- YOUR GOAL -
In the entries below, find the line with "get_polytopes model train_x penultimate" and the line with "assert (Hne : linear_layers". Return those two lines and all lines between them, exactly.

***** EXERCISE INPUTS

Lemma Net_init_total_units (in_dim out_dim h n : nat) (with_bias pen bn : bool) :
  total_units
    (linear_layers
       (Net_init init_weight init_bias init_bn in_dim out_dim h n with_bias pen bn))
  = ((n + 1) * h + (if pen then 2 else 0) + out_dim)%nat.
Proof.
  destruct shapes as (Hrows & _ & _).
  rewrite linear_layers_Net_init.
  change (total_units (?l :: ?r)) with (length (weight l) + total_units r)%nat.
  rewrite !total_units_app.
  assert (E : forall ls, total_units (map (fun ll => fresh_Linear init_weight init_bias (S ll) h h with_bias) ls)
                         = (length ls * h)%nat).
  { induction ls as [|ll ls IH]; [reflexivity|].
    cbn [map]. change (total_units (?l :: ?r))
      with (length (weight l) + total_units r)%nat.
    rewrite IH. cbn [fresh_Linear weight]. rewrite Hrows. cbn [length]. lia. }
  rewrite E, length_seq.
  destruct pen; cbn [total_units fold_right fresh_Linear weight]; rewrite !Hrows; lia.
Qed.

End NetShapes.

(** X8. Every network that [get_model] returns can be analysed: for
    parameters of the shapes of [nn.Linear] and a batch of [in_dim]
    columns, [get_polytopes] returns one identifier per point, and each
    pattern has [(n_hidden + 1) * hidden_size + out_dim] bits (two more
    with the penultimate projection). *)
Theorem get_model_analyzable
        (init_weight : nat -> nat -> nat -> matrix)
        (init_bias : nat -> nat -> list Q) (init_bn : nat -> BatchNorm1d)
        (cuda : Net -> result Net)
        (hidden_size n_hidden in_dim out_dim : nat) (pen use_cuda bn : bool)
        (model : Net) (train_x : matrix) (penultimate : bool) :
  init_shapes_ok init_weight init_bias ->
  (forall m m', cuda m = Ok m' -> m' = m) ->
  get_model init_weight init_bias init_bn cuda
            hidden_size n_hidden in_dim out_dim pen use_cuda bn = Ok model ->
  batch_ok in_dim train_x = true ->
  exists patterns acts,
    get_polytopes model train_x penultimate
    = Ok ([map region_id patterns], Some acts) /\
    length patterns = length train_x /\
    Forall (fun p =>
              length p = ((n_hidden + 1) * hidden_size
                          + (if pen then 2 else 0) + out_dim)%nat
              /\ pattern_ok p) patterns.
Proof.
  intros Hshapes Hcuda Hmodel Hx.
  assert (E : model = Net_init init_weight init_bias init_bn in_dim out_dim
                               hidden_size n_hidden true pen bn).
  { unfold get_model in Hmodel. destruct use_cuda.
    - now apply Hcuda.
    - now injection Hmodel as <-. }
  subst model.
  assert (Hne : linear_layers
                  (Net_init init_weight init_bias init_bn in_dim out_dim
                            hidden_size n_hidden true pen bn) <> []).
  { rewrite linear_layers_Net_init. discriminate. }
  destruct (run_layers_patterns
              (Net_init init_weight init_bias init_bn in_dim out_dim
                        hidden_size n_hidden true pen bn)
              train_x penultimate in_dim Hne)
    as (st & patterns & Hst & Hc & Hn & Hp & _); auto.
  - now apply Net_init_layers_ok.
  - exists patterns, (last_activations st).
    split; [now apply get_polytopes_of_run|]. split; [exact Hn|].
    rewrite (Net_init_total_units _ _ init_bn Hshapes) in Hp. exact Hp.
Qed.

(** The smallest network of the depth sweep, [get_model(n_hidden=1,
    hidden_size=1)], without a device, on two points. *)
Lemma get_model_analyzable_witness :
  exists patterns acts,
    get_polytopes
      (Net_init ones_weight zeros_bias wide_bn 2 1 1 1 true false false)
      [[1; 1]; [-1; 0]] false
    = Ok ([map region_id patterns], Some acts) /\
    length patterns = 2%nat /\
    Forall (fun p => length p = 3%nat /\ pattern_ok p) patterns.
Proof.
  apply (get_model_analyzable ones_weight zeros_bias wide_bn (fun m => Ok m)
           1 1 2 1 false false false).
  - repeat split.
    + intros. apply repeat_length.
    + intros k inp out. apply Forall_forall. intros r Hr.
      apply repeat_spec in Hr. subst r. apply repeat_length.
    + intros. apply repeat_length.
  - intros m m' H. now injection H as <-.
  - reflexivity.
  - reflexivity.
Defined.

**********

- TASK OUTPUT -
    get_polytopes model train_x penultimate
    = Ok ([map region_id patterns], Some acts) /\
    length patterns = length train_x /\
    Forall (fun p =>
              length p = ((n_hidden + 1) * hidden_size
                          + (if pen then 2 else 0) + out_dim)%nat
              /\ pattern_ok p) patterns.
Proof.
  intros Hshapes Hcuda Hmodel Hx.
  assert (E : model = Net_init init_weight init_bias init_bn in_dim out_dim
                               hidden_size n_hidden true pen bn).
  { unfold get_model in Hmodel. destruct use_cuda.
    - now apply Hcuda.
    - now injection Hmodel as <-. }
  subst model.
  assert (Hne : linear_layers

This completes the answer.